The townspeople discovered later he had been just a few rows over in the corn, inspecting the stalks for insect damage when he heard Peggy’s shout and rushed to her as fast as his aging legs would carry him. It was curious, they said, that he only heard the final scream.
“Are you hurt?” Peggy heard over the stalks. “Where are you?”
“I’m here! It’s Peggy, I’m over here!” she shouted back. Cormac crashed through a few more stalks, leaning heavily on his oak staff. Finally, he appeared near Peggy, breathing hard.
“Are you alright?” he asked, reaching down to help her up.
“I’m .. I …,” Peggy said, lost for words other than to jerk her chin in the direction of the hedge. Cormac turned, slow as sin, to his left and took in what the corn had been hiding.

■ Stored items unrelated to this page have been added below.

Lemma agg_run evs : forall w, agg (run w evs) = fold_left step evs (agg w).
Proof.
  unfold Aggregator.run.
  induction evs as [|ev evs IH]; intros w; simpl; [reflexivity|].
  by rewrite IH.
Qed.

Lemma fold_invariant evs : forall g,
  invariant g -> invariant (fold_left step evs g).
Proof.
  induction evs as [|ev evs IH]; intros g Hg; simpl; [exact Hg|].
  by apply IH, step_invariant.
Qed.

Lemma fold_included evs : forall g,
  includedReadings (fold_left step evs g) = includedReadings g.
Proof.
  induction evs as [|ev evs IH]; intros g; simpl; [reflexivity|].
  by rewrite IH, step_included.
Qed.

Lemma replies_stops old new : Forall (eq ScanStop) (replies old new).
Proof.
  unfold replies. induction (drop (length old) new) as [|c l IH]; simpl.
  - constructor.
  - apply Forall_app. split; [|exact IH].
    destruct c; simpl; repeat constructor.
Qed.

Lemma run_inflight evs : forall w,
  Forall (eq ScanStop) (inflight w) ->
  Forall (eq ScanStop) (inflight (run w evs)).
Proof.
  unfold Aggregator.run.
  induction evs as [|ev evs IH]; intros w Hw; simpl; [exact Hw|].
  apply IH. simpl. apply Forall_app. split; [exact Hw|apply replies_stops].
Qed.

(** After the scan has ended, further stop reports change nothing. *)
Lemma stops_after_end l : forall g r,
  Forall (eq ScanStop) l ->
  Scanner.s_phase (scanning g) = Ended ->
  g_promise g = Fulfilled r ->
  let g' := fold_left step (map Adapter l) g in
  g_promise g' = Fulfilled r /\ Scanner.s_phase (scanning g') = Ended.
Proof.
  induction l as [|ev l IH]; intros g r Hl Hph Hp; simpl; [done|].
  apply Forall_cons in Hl as [<- Hl].
  apply IH; [exact Hl| |].
  - unfold Scanner.step. rewrite Hph. simpl. unfold settle. simpl.
    by destruct (s_promise (scanning g)).
  - unfold Scanner.step. rewrite Hph. simpl. unfold settle. simpl.
    destruct (s_promise (scanning g)); simpl; by rewrite ?Hp.
Qed.

(** The first stop report of a running scan resolves [getRecord]
    with the record as it stands. *)
Lemma stops_resolve l g :
  invariant g ->
  Scanner.s_phase (scanning g) = Scanning ->
  Forall (eq ScanStop) l -> l <> [] ->
  let g' := fold_left step (map Adapter l) g in
  g_promise g' = Fulfilled (record g) /\ Scanner.s_phase (scanning g') = Ended.
Proof.
  intros (Hc & Hm & Hf & _) Hph Hl Hne.
  destruct l as [|ev l]; [done|].
  apply Forall_cons in Hl as [<- Hl]. simpl.
  pose proof (ScannerFacts.scanning_pending _ Hc Hph) as Hp.
  unfold follows in Hf. rewrite Hp in Hf.
  apply stops_after_end; [exact Hl| |].
  - unfold Scanner.step. rewrite Hph. simpl. unfold settle. simpl.
    by rewrite Hp, Hm.
  - unfold Scanner.step. rewrite Hph. simpl. unfold settle. simpl.
    rewrite Hp, Hm. simpl. by rewrite Hf.
Qed.





(** C5: when a discover event brings an accepted reading and leaves
    the record with as many names as were requested, the record holds
    the accepted readings inserted in order, the timer is cleared (so
    that the deadline can no longer fire) and the adapter has been
    asked to stop within that event; the stop reported, [getRecord]
    resolves with that record, which holds every requested name. *)
Theorem full_record_stops_scan (included : list string) (a : addresses)
    (initial : string) (evs : list event) (p : peripheral) :
  let w := run (mkWorld (getRecord included a initial) []) evs in
  let g := agg w in
  let rs := snd (scan_step (scanning g) (Discover p)) in
  let w1 := deliver w (Adapter (Discover p)) in
  Scanner.s_phase (scanning g) = Scanning ->
  Exists (fun r => accepted included r = true) rs ->
  record_size (record (agg w1)) >= Z.of_nat (length included) ->
  record (agg w1) = insert_accepted included rs (record g) /\
  timeout (agg w1) = false /\
  (exists extra,
      calls (scanning (agg w1)) = (calls (scanning g) ++ extra)%list /\
      Forall (eq StopScanning) extra /\ extra <> []) /\
  step (agg w1) Deadline = agg w1 /\
  g_promise (agg (drain w1)) = Fulfilled (record (agg w1)) /\
  (forall n, n ∈ included -> is_Some (record (agg w1) !! n)).
Proof.
  intros w g rs w1 Hph Hex Hsize.
  assert (Hinv : invariant g).
  { unfold g, w. rewrite agg_run. apply fold_invariant, getRecord_invariant. }
  assert (Hincl : includedReadings g = included).
  { unfold g, w. by rewrite agg_run, fold_included. }
  assert (Hfl : Forall (eq ScanStop) (inflight w)).
  { unfold w. apply run_inflight. constructor. }
  pose proof (step_invariant g (Adapter (Discover p)) Hinv) as Hinv1.
  destruct Hinv as (Hc & Hm & Hf & Hr).
  pose proof (ScannerFacts.scanning_pending _ Hc Hph) as Hsp.
  assert (Hs : fst (scan_step (scanning g) (Discover p)) = scanning g).
  { unfold Scanner.step. rewrite Hph, Hm.
    by destruct (discoverHandler _ _ _ _). }
  set (g1 := fold_left readingHandler rs g).
  assert (Hagg : agg w1 = g1).
  { unfold w1, g1. unfold Aggregator.deliver. cbn [agg]. fold g.
    unfold Aggregator.step.
    rewrite (surjective_pairing (scan_step (scanning g) (Discover p))).
    rewrite Hs. fold rs.
    assert (Hg : with_scanning (scanning g) g = g) by (by destruct g).
    rewrite Hg. unfold settle.
    pose proof (fold_same_scan rs g) as (_ & _ & _ & Hsp' & _).
    by rewrite Hsp', Hsp. }
  pose proof (fold_same_scan rs g) as (_ & _ & Hph1 & _).
  fold g1 in Hph1.
  rewrite <- Hincl in Hex. rewrite Hagg, <- Hincl in Hsize.
  destruct (fold_full rs g Hex Hsize) as (Ht & extra & Hcalls & Hstop & Hne).
  fold g1 in Ht, Hcalls.
  assert (Hin : inflight w1
                = (inflight w ++ flat_map adapter_reply extra)%list).
  { unfold w1, Aggregator.deliver. cbn [inflight]. fold g.
    change (step g (Adapter (Discover p))) with (agg w1).
    rewrite Hagg, Hcalls. unfold replies. by rewrite drop_app_length. }
  assert (Hfl1 : Forall (eq ScanStop) (inflight w1)).
  { unfold w1, Aggregator.deliver. cbn [inflight].
    apply Forall_app. split; [exact Hfl|apply replies_stops]. }
  assert (Hne1 : inflight w1 <> []).
  { rewrite Hin. destruct extra as [|c extra]; [done|].
    apply Forall_cons in Hstop as [<- _]. simpl.
    by destruct (inflight w). }
  assert (Hinv1' : invariant (agg w1)) by exact Hinv1.
  assert (Hph1' : Scanner.s_phase (scanning (agg w1)) = Scanning)
    by (rewrite Hagg; congruence).
  destruct (stops_resolve (inflight w1) (agg w1) Hinv1' Hph1' Hfl1 Hne1)
    as [Hp _].
  rewrite Hincl in Hsize.
  split; [rewrite Hagg; unfold g1; by rewrite fold_record, Hincl|].
  split; [by rewrite Hagg|].
  split; [exists extra; by rewrite Hagg|].
  split; [rewrite Hagg; simpl; unfold on_timeout; by rewrite Ht|].
  split.
  - unfold Aggregator.drain. rewrite agg_run. cbn [agg]. exact Hp.
  - rewrite Hagg. apply full_record_complete; [|exact Hsize].
    destruct Hinv1 as (_ & _ & _ & Hr1). intros n Hn.
    rewrite <- Hincl, <- (step_included g (Adapter (Discover p))).
    apply Hr1. change (step g (Adapter (Discover p))) with (agg w1).
    by rewrite Hagg.
Qed.
(** A router whose premium tier costs 0.015: a failed premium task and a
    rule-based one leave a single expense, booked under ["unknown"]. *)
Example failed_premium_task_is_charged :
  let config :=
    Config.mk_config
      {[ "premium" := Config.mk_model None (Some 0.015) (Some true) None ]}
      (Config.mk_thresholds None None None)
      (Config.mk_budget None None None None None) [] [] in
  let router :=
    Router.run (fun _ => 1)
      (Router.__init__ config Sample.sunday Sample.sunday Sample.sunday)
      [ Router.UpdateRoutingPerformance "analyze the sheet" "premium" false
          Sample.sunday Sample.sunday Sample.sunday;
        Router.UpdateRoutingPerformance "close the window" "rule" true
          Sample.sunday_noon Sample.sunday_noon Sample.sunday_noon ] in
  let tracker := Router.budget_tracker router in
  map Budget.cost (Budget.expenses tracker) = [0.015]
  /\ Budget.get_model_expense_breakdown tracker !! "unknown"
     = Some (0 + 0.015)
  /\ Budget.get_model_expense_breakdown tracker !! "premium" = None.
Proof. vm_compute. repeat split; reflexivity. Qed.

(** The week-boundary scenario of section 8: an expense on Sunday, the
    status on the Tuesday after shows the week's spend back at 0 and the
    month's spend unchanged. *)
Example week_rolls_over_month_stays :
  let self :=
    Budget.record_expense
      (Budget.__init__ Sample.no_config
         Sample.sunday Sample.sunday Sample.sunday)
      3 "mid" "draft the letter" Sample.sunday Sample.sunday Sample.sunday in
  let status :=
    fst (Budget.check_budget_status self Sample.tuesday Sample.tuesday) in
  Budget.weekly_used status = 0
  /\ Budget.monthly_used status = 0 + 3
  /\ Py.weekday Sample.sunday = 6%Z
  /\ Py.weekday Sample.tuesday = 1%Z.
Proof. vm_compute. repeat split; reflexivity. Qed.

(** * Further properties of the tracker *)

Lemma update_periods_week self now week_now :
  Budget.current_week (Budget._update_periods self now week_now)
  = Budget._get_week_start week_now.
Proof.
  unfold Budget._update_periods, Budget.set_day, Budget.set_week,
    Budget.set_month.
  destruct (decide (Budget._get_week_start week_now
                    <> Budget.current_week
                         (if decide (Py.to_date now <> Budget.current_day self)
                          then Budget.mk_tracker (Budget.daily_budget self)
                                 (Budget.weekly_budget self)
                                 (Budget.monthly_budget self)
                                 (Budget.warning_threshold self)
                                 (Budget.critical_threshold self)
                                 (Budget.expenses self) 0
                                 (Budget.weekly_expenses self)
                                 (Budget.monthly_expenses self)
                                 (Py.to_date now) (Budget.current_week self)
                                 (Budget.current_month self)
                          else self))) as [H | H];
    repeat (case_decide; cbn); try reflexivity;
    symmetry; apply dec_stable; exact H.
Qed.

“It’s back,” Cormac said, so quiet and hoarse Peggy almost didn’t hear him.
“It was here before?” Peggy stuttered.
“Yes,” Cormac said, drawing himself up and looking 10 years younger for it. “A long time ago, Peggy. Before your parents, rest their souls, were even born.”
“What is it?” The henge’s mouth yawned wide ahead.
“I wish I knew,” Cormac replied.
“What do we do?” Peggy asked in a hushed voice. Cormac stiffened at her inquiry, like he had been struck. The henge knew what it wanted. The henge had always been clear with its demands.
“I’m sorry, Peggy, I really am,” Cormac said in a whisper, reaching toward her with his gnarled fingers. She drew back. She understood now.
She grabbed the old man’s staff away from his hands. He gaped at her, mouth wide like a fish, before she slammed the staff into his knees. She didn’t flinch when he fell to the ground, or when she hit him once—just once; he had to be alive—in the head with the blunt end. She felt weightless, perhaps like she was underwater, as she dragged his unconscious body to the mouth of the henge. He slipped inside with a quiet whisper of fabric against soil.
Peggy dusted her hands off on her skirt. She tied her hair back up. She remembered what her grandmother had told her about becoming a woman in the old days. Then she walked down the path through the stalks to her chicken coops. She reached into the coop, searching, until she pulled out an egg, at long last. It was smooth and brown and free of imperfections. Peggy cupped it in her dirt-stained fingers, holding it against her cheek. Then she slid the egg gently into her pocket and walked back the way she came.